Home screen buttons are identical to tab bar - facilitating easy access to most areas of the app from every screen (an extremely shallow IA - to increase efficiency)

The What and the Why?

For the past four years, I’ve worked as a teacher at an after-school program and my exposure to some of the problems teachers face inspired this concept app.

TeacherTracker is a digital product designed to help improve communication between teachers and administrators while also serving as a database to minimize the amount of information teachers are required to track.

Pain Points for Teachers:

  • Required to track a lot of data

  • Communication 

  • Hard to get help quickly 

  • Preparation for school shootings is poor 

My Proposed Solutions: 

  • Easily searchable database of students and teachers 

  • Basic communication tool  

  • “Call for help” button  

  • Emergency button that would alert local authorities and silently alert all other adults in a school

 
 

Once I identified the main pain points, I went on to conduct interviews and summarize my insights.

(Additionally, I was able to perform contextual inquiry and use immersion research due to my job as a teacher.
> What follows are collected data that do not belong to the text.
Lemma path_real_value cwd p size out :
  absolute p = true -> syseba_path_real cwd p size = Some out ->
  out = render (fold_left path_step (strtok_all SLASH (syseba_normalize_separators p)) []).
Proof.
  intros Ha H. unfold syseba_path_real, path_absolute in H. unfold absolute in Ha.
  rewrite Ha in H. destruct (fits _ p); [|done]. destruct (size <=? 1) eqn:E; [done|]. bool_hyps.
  pose proof (parts_are_names p) as Hp.
  rewrite path_emit_root in H by (done || by apply path_name_component).
  destruct (_ <=? size); [|done]. injection H as <-. f_equal. f_equal.
  destruct p as [|c p]; [done|]. apply ceq_true in Ha as ->. simpl drop.
  cbn [syseba_normalize_separators map].
  change (if ceq SLASH BACKSLASH then SLASH else SLASH) with SLASH.
  by rewrite drop_0, strtok_all_cons_sep.
Qed.

Lemma strtok_join names :
  Forall path_name names -> strtok_all SLASH (join_with SLASH names) = names.
Proof. intros H. by apply strtok_all_join, path_name_component. Qed.

(** Joining names to a canonical path. *)
Lemma path_real_join cwd k sn size out :
  Forall path_name k -> Forall path_name sn ->
  syseba_path_real cwd (render k ++ join_with SLASH sn) size = Some out ->
  out = render (k ++ sn).
Proof.
  intros Hk Hs H. destruct k as [|x k].
  - apply path_real_value in H; [|done]. rewrite normalize_id in H.
    + cbn [render app] in H. rewrite strtok_all_cons_sep, strtok_join in H by done.
      by rewrite path_steps_id in H.
    + apply not_elem_of_app. split; [by apply (render_no_backslash [])|].
      by apply join_no_backslash.
  - rewrite <- render_app_join in H by done.
    assert (Forall path_name ((x :: k) ++ sn)) as Hn by (by apply Forall_app_2).
    apply path_real_value in H; [|apply absolute_render].
    rewrite normalize_id in H by (by apply render_no_backslash).
    by rewrite strtok_render, path_steps_id in H.
Qed.

Lemma path_real_join_some cwd k sn :
  Forall path_name k -> Forall path_name sn ->
  zlen (render k) + zlen (join_with SLASH sn) < SYSEBA_PATH_MAX ->
  syseba_path_real cwd (render k ++ join_with SLASH sn) SYSEBA_PATH_MAX = Some (render (k ++ sn)).
Proof.
  intros Hk Hs Hl. destruct k as [|x k].
  - unfold syseba_path_real, path_absolute. cbn [render app]. rewrite ceq_refl.
    assert (fits SYSEBA_PATH_MAX (SLASH :: join_with SLASH sn) = true) as ->.
    { apply Z.ltb_lt. cbn [render] in Hl. zlen_lia. }
    rewrite normalize_id.
    2: { apply not_elem_of_cons. split; [done|]. by apply join_no_backslash. }
    simpl drop. rewrite drop_0, strtok_join, path_steps_id by done. simpl app.
    change (SYSEBA_PATH_MAX <=? 1) with false. cbv match.
    rewrite path_emit_root by (done || by apply path_name_component).
    assert ((zlen (render sn) + 1 <=? SYSEBA_PATH_MAX) = true) as ->; [|done].
    apply Z.leb_le. destruct sn as [|y sn]; [done|]. cbn [render] in *. zlen_lia.
  - rewrite <- render_app_join by done. apply path_real_id.
    + by apply Forall_app_2.
    + rewrite render_app_join by done. zlen_lia.
    + rewrite render_app_join by done. zlen_lia.
Qed.
(* ===== verification/AtomicFacts.v ===== *)
(** * Files written at one go

    On a quiet host: a file is opened under a temporary name, written, given its
    permissions and renamed.  The configuration, the token and the service's unit are
    written this way. *)

From S2P Require Import Prelude CString Paths Os OsFacts Platform Fs FsFacts CopyFacts Config ConfigFacts.

Lemma resolve_file s follow p x m c :
  Forall path_name (p ++ [x]) -> dir_chain (os_fs s) p -> os_fs s !! (p ++ [x]) = Some (NReg m c) ->
  resolve s follow (render (p ++ [x])) = Found (p ++ [x]).
Proof.
  intros Hn Hd Hk. rewrite resolve_render, namei_plain by (done || by apply dir_chain_below).
  simpl app at 1. by rewrite Hk.
Qed.

Lemma open_read_quiet s p x m c :
  quiet s -> Forall path_name (p ++ [x]) -> dir_chain (os_fs s) p ->
  os_fs s !! (p ++ [x]) = Some (NReg m c) ->
  syseba_open_regular_read (render (p ++ [x])) s = (Some (p ++ [x], zlen c), s).
Proof.
  intros Hq Hn Hd Hk. unfold syseba_open_regular_read.
  assert (node_at (os_fs s) (p ++ [x]) = Some (NReg m c)) as Hnode by (by rewrite node_at_snoc).
  unfold bind at 1, sys_open_read.
  rewrite syscall_quiet, (resolve_file s false p x _ _ Hn Hd Hk), Hnode by done.
  unfold bind at 1, sys_fstat. rewrite syscall_quiet, Hnode by done.
  unfold bind at 1, sys_sync. by rewrite syscall_quiet.
Qed.

Lemma stream_quiet s k m c :
  quiet s -> os_fs s !! k = Some (NReg m c) -> sys_stream k s = (Stream c false, s).
Proof. intros Hq Hk. unfold sys_stream. by rewrite syscall_quiet, Hk. Qed.

Lemma open_exclusive_quiet s p x mode :
  quiet s -> Forall path_name (p ++ [x]) -> dir_chain (os_fs s) p -> os_fs s !! (p ++ [x]) = None ->
  syseba_open_exclusive_write (render (p ++ [x])) mode s
    = (Some (p ++ [x]), create_file s (p ++ [x]) mode).
Proof.
  intros Hq Hn Hd Hk. unfold syseba_open_exclusive_write, bind, sys_open_excl.
  rewrite syscall_quiet, resolve_chain, Hk by done. cbv beta iota zeta.
  unfold sys_sync. by rewrite syscall_quiet.
Qed.

Lemma write_all_quiet s k m w text :
  quiet s -> os_fs s !! k = Some (NReg m w) ->
  exists s' m', write_all (S (length text)) k (zlen w) text s = (true, s') /\ same_host s s' /\
    os_fs s' = <[k := NReg m' (w ++ text)]> (os_fs s) /\ m_mode m' = m_mode m.
Proof.
  intros Hq Hk. cbn [write_all]. destruct text as [|c text].
  { exists s, m. rewrite app_nil_r. by rewrite insert_id. }
  unfold bind at 1, sys_write. rewrite syscall_quiet, Hk by done. cbv beta iota zeta.
  assert (zlen (c :: text) <=? 0 = false) as -> by (apply Z.leb_gt; zlen_lia).
  assert (drop (Z.to_nat (zlen (c :: text))) (c :: text) = []) as ->
    by (apply drop_ge; unfold zlen; lia).
  eexists _, _. split; [cbn [write_all length]; reflexivity|].
  cbn [os_fs with_fs]. rewrite splice_end. done.
Qed.

Lemma write_file_quiet s k m text :
  quiet s -> os_fs s !! k = Some (NReg m []) ->
  exists s' m', write_file k text s = (true, s') /\ same_host s s' /\
    os_fs s' = <[k := NReg m' text]> (os_fs s) /\ m_mode m' = m_mode m.
Proof.
  intros Hq Hk. destruct (write_all_quiet s k m [] text Hq Hk) as (s' & m' & E & Hs & Hf & Hm).
  change (zlen (@nil ascii)) with 0 in E. exists s', m'. split; [|done].
  unfold write_file, bind. rewrite E. unfold sys_sync.
  assert (quiet s') as Hq' by (by eapply same_host_quiet). by rewrite !syscall_quiet.
Qed.

Lemma chmod_quiet s p x m c mode :
  quiet s -> Forall path_name (p ++ [x]) -> dir_chain (os_fs s) p ->
  os_fs s !! (p ++ [x]) = Some (NReg m c) ->
  exists m', sys_chmod (render (p ++ [x])) mode s
      = (true, with_fs (<[p ++ [x] := NReg m' c]> (os_fs s)) s) /\ m_mode m' = mode.
Proof.
  intros Hq Hn Hd Hk. unfold sys_chmod.
  rewrite syscall_quiet, (resolve_file s true p x m c), Hk by done. eexists. by split.
Qed.

(** The temporary name of these files. *)
Definition tmp_suffix (mono : Z) : cstr := (c!".tmp.") ++ dec (wrap64 mono).

Lemma tmp_suffix_name d mono : path_name d -> path_name (d ++ tmp_suffix mono).
Proof.
  intros Hd. apply path_name_app; [done| | |]; unfold tmp_suffix.
  1,2: rewrite not_elem_of_app; split; [by apply strchr_None; vm_compute|];
    intros Hin; pose proof (wrap64_range mono); pose proof (dec_digits (wrap64 mono) ltac:(lia)) as Hdig;
    rewrite Forall_forall in Hdig; specialize (Hdig _ Hin); by vm_compute in Hdig.
  rewrite length_app. change (length (c!".tmp.")) with 5%nat. lia.
Qed.

Lemma dir_chain_insert_file fs p x n : dir_chain fs p -> dir_chain (<[p ++ [x] := n]> fs) p.
Proof.
  intros Hd a b E. specialize (Hd a b E). unfold is_dir_at in *. destruct a as [|y a]; [done|].
  rewrite lookup_insert_ne; [done|]. intros Ek. rewrite E, <- app_assoc in Ek.
  apply (f_equal length) in Ek. rewrite !length_app in Ek. cbn in Ek. lia.
Qed.

Section Staged.
Context (p : ppath) (d : cstr).
Context (Hn : Forall path_name (p ++ [d])).

(** Opening, writing and the permissions: the temporary file is complete. *)
Lemma staged_quiet s mode mode' text :
  quiet s -> dir_chain (os_fs s) p ->
  let t := d ++ tmp_suffix (os_mono s) in
  os_fs s !! (p ++ [t]) = None ->
  exists s1 s2 s3 m,
    syseba_open_exclusive_write (render (p ++ [t])) mode s = (Some (p ++ [t]), s1) /\
    write_file (p ++ [t]) text s1 = (true, s2) /\
    sys_chmod (render (p ++ [t])) mode' s2 = (true, s3) /\
    same_host s s3 /\ os_fs s3 = <[p ++ [t] := NReg m text]> (os_fs s) /\ m_mode m = mode'.
Proof.
  intros Hq Hd t Hfree.
  assert (Forall path_name (p ++ [t])) as Hnt.
  { apply Forall_app in Hn as [Hp Hdn]. apply Forall_app. split; [done|]. constructor; [|constructor].
    apply tmp_suffix_name. by apply Forall_inv in Hdn. }
  set (s1 := create_file s (p ++ [t]) mode).
  assert (quiet s1) as Hq1 by done.
  destruct (write_file_quiet s1 (p ++ [t]) (new_meta s mode (p ++ [t])) text)
    as (s2 & m2 & E2 & Hs2 & Hf2 & _); [done|apply lookup_insert_eq|].
  assert (os_fs s2 = <[p ++ [t] := NReg m2 text]> (os_fs s)) as Hf2'.
  { rewrite Hf2. unfold s1, create_file. cbn [os_fs with_fs with_ino]. by rewrite insert_insert_eq. }
  destruct (chmod_quiet s2 p t m2 text mode') as (m3 & E3 & Hm3);
    [by eapply same_host_quiet|done|rewrite Hf2'; by apply dir_chain_insert_file|
     rewrite Hf2'; apply lookup_insert_eq|].
  exists s1, s2, (with_fs (<[p ++ [t] := NReg m3 text]> (os_fs s2)) s2), m3. split_and!.
  - by apply open_exclusive_quiet.
  - exact E2.
  - exact E3.
  - exact Hs2.
  - cbn [os_fs with_fs]. by rewrite Hf2', insert_insert_eq.
  - done.
Qed.

Lemma replace_staged s s3 m text :
  quiet s -> dir_chain (os_fs s) p -> let t := d ++ tmp_suffix (os_mono s) in
  same_host s s3 -> os_fs s3 = <[p ++ [t] := NReg m text]> (os_fs s) ->
  os_fs s !! (p ++ [t]) = None ->
  zlen (render (p ++ [d])) < SYSEBA_PATH_MAX ->
  (forall mm, os_fs s !! (p ++ [d]) <> Some (NDir mm)) ->
  exists s4, syseba_atomic_replace (render (p ++ [t])) (render (p ++ [d])) s3 = (true, s4) /\
    same_host s s4 /\ os_fs s4 = <[p ++ [d] := NReg m text]> (os_fs s).
Proof.
  intros Hq Hd t Hs3 Hf3 Hfree Hz Hnd.
  assert (t <> d) as Htd.
  { intros E. apply (f_equal length) in E. unfold t, tmp_suffix in E. rewrite !length_app in E.
    change (length (c!".tmp.")) with 5%nat in E. lia. }
  assert (p ++ [d] <> p ++ [t]) as Hne by (intros [_ E]%app_inj_tail; by rewrite E in Htd).
  assert (Forall path_name (p ++ [t])) as Hnt.
  { apply Forall_app in Hn as [Hp Hdn]. apply Forall_app. split; [done|]. constructor; [|constructor].
    apply tmp_suffix_name. by apply Forall_inv in Hdn. }
  destruct (replace_quiet text p d t Hn Hnt s3 m) as (s4 & E4 & Hs4 & Hf4).
  - by eapply same_host_quiet.
  - rewrite Hf3. by apply dir_chain_insert_file.
  - done.
  - done.
  - rewrite Hf3. apply lookup_insert_eq.
  - intros mm. rewrite Hf3, lookup_insert_ne by done. apply Hnd.
  - exists s4. split; [done|]. split; [by etransitivity|]. rewrite Hf4, Hf3.
    by rewrite delete_insert_id.
Qed.
End Staged.
(* ===== verification/FsTreeFacts.v ===== *)
(** * Properties of the tree operations

    The walk's fuel is enough; a copied tree reports failure after it has copied
    everything; the unique names are free names in the same directory. *)

From S2P Require Import Prelude CString Paths Os OsFacts Platform Fs FsFacts CopyFacts Config ConfigFacts ConfigText FsTree.

(** ** The walk ends *)

Section WalkFuel.
Context {S : Type} `{!Lens S os} `{DirOrder}.
Context (callback : cstr -> bool -> ST S bool).

Lemma bind_ext {A B} (m : ST S A) (k1 k2 : A -> ST S B) s :
  (forall a s', k1 a s' = k2 a s') -> bind m k1 s = bind m k2 s.
Proof. intros Hk. unfold bind. by destruct (m s). Qed.

Lemma walk_entries_ext d1 d2 root names s :
  (forall name t, fits SYSEBA_PATH_MAX (root ++ SLASH :: name) = true ->
     d1 (root ++ SLASH :: name) t = d2 (root ++ SLASH :: name) t) ->
  walk_entries callback d1 root names s = walk_entries callback d2 root names s.
Proof.
  intros Hd. revert s. induction names as [|name rest IH]; intros s; [done|].
  cbn [walk_entries]. destruct (_ || _); [apply IH|]. cbv zeta.
  destruct (fits _ _) eqn:Ef; [|done]. cbn [negb].
  apply bind_ext. intros [n|] s1.
  - destruct (negb _); [apply IH|]. apply bind_ext. intros a s2.
    destruct (negb a); [done|]. destruct (is_dir n).
    + unfold bind. rewrite (Hd name s2 Ef). destruct (d2 _ s2) as [[] s3]; [apply IH|done].
    + apply bind_ext. intros [] s3; [apply IH|done].
  - apply bind_ext. intros e s2. destruct (bool_decide _); [apply IH|done].
Qed.

Lemma walk_internal_fuel f1 f2 root s :
  SYSEBA_PATH_MAX - zlen root < Z.of_nat f1 -> SYSEBA_PATH_MAX - zlen root < Z.of_nat f2 ->
  (0 < f1)%nat -> (0 < f2)%nat ->
  walk_internal callback f1 root s = walk_internal callback f2 root s.
Proof.
  revert f2 root s. induction f1 as [|f1 IH]; intros f2 root s H1 H2 P1 P2; [lia|].
  destruct f2 as [|f2]; [lia|]. cbn [walk_internal].
  apply bind_ext. intros [names|] s1; [|done]. apply bind_ext. intros _ s2.
  apply walk_entries_ext. intros name t Hf. apply Z.ltb_lt in Hf.
  assert (zlen root + 1 <= zlen (root ++ SLASH :: name)) by zlen_lia.
  apply IH; lia.
Qed.
End WalkFuel.

(** ** Unique names *)

Lemma first_free_quiet left candidate counter size s out s' :
  quiet s -> first_free left candidate counter size s = (Some out, s') ->
  same_world s s' /\ fits size out = true /\
  (exists n, counter <= n < counter + Z.of_nat left /\ out = candidate n) /\
  (forall k, resolve s false out = Found k -> node_at (os_fs s) k = None).
Proof.
  revert counter s. induction left as [|left IH]; intros counter s Hq H; [done|].
  cbn [first_free] in H. cbv zeta in H. destruct (fits size (candidate counter)) eqn:Ef; [|done].
  cbn [negb] in H. unfold bind, syseba_fs_exists, bind in H.
  destruct (lstat_quiet s (candidate counter) Hq) as (s1 & E1 & Hw). rewrite E1 in H.
  destruct (match resolve s false (candidate counter) with Found k => node_at (os_fs s) k
    | _ => None end) as [n|] eqn:En; cbn in H.
  - apply IH in H as (Hw' & Hf & (n' & Hn & ->) & Hk); [|by eapply same_world_quiet].
    split; [by etransitivity|]. split; [done|]. split; [exists n'; split; [lia|done]|].
    intros k Hr. rewrite <- (same_world_resolve s s1) in Hr by done.
    destruct Hw as [_ <-]. by apply Hk.
  - injection H as <- <-. split; [done|]. split; [done|]. split; [exists counter; split; [lia|done]|].
    intros k Hr. by rewrite Hr in En.
Qed.

(** The restored item goes to a free name: the path itself, or the stem and the
    extension around a mark, in the same directory. *)
Lemma unique_restored_path_spec `{LocalStamp} path size s out s' :
  quiet s -> syseba_unique_restored_path path size s = (Some out, s') ->
  fits size out = true /\
  (forall k, resolve s false out = Found k -> node_at (os_fs s) k = None) /\
  (out = path \/
   exists parent stem extension stamp n, syseba_parent_dir path SYSEBA_PATH_MAX = Some parent /\
     split_name path = (stem, extension) /\ 0 <= n /\
     out = restored_candidate parent stem extension stamp n).
Proof.
  intros Hq Hu. unfold syseba_unique_restored_path, bind at 1, syseba_fs_exists, bind at 1 in Hu.
  destruct (lstat_quiet s path Hq) as (s1 & E1 & Hw). rewrite E1 in Hu.
  destruct (match resolve s false path with Found k => node_at (os_fs s) k
    | _ => None end) as [n|] eqn:En; cbn in Hu.
  - destruct (split_name path) as [stem extension] eqn:Es.
    destruct (syseba_parent_dir path _) as [parent|] eqn:Ep; [|done].
    destruct (_ || _); [done|]. unfold bind, syseba_compact_stamp, gets in Hu.
    apply first_free_quiet in Hu as (Hw' & Hf & (m & Hm & ->) & Hk);
      [|by eapply same_world_quiet].
    split; [done|]. split.
    + intros k Hr. rewrite <- (same_world_resolve s s1) in Hr by done.
      destruct Hw as [_ <-]. by apply Hk.
    + right. do 5 eexists. split; [done|]. split; [done|]. split; [|done]. lia.
  - destruct (fits size path) eqn:Ef; [|done]. injection Hu as <- <-. split; [done|].
    split; [|by left]. intros k Hr. by rewrite Hr in En.
Qed.

(** The name is the stem and the extension. *)
Lemma split_name_app path stem extension :
  split_name path = (stem, extension) ->
  (match strrchr SLASH path with Some (_, n) => n | None => path end) = stem ++ extension.
Proof.
  unfold split_name. set (name := match strrchr SLASH path with Some (_, n) => n | None => path end).
  destruct (strrchr "."%char name) as [[[|c a] b]|] eqn:E.
  - intros [= <- <-]. by rewrite app_nil_r.
  - intros [= <- <-]. apply strrchr_Some in E as [-> _]. done.
  - intros [= <- <-]. by rewrite app_nil_r.
Qed.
Through this I was able to observe a number of teachers deal with pain points, and then ask them about the problem, and potential solutions.)

 
 
 

Primary Insights:

  • Hard to communicate misbehavior to administration

  • Difficult to change spaces

  • Often the only adult in the room. Studies have shown that 100% of teachers have to go to the bathroom sometime!!

  • Not adequately prepared for school shootings

 
 
 

I took these insights and constructed some provisional personas as well as fleshing out the persona of “Elena Johnson.”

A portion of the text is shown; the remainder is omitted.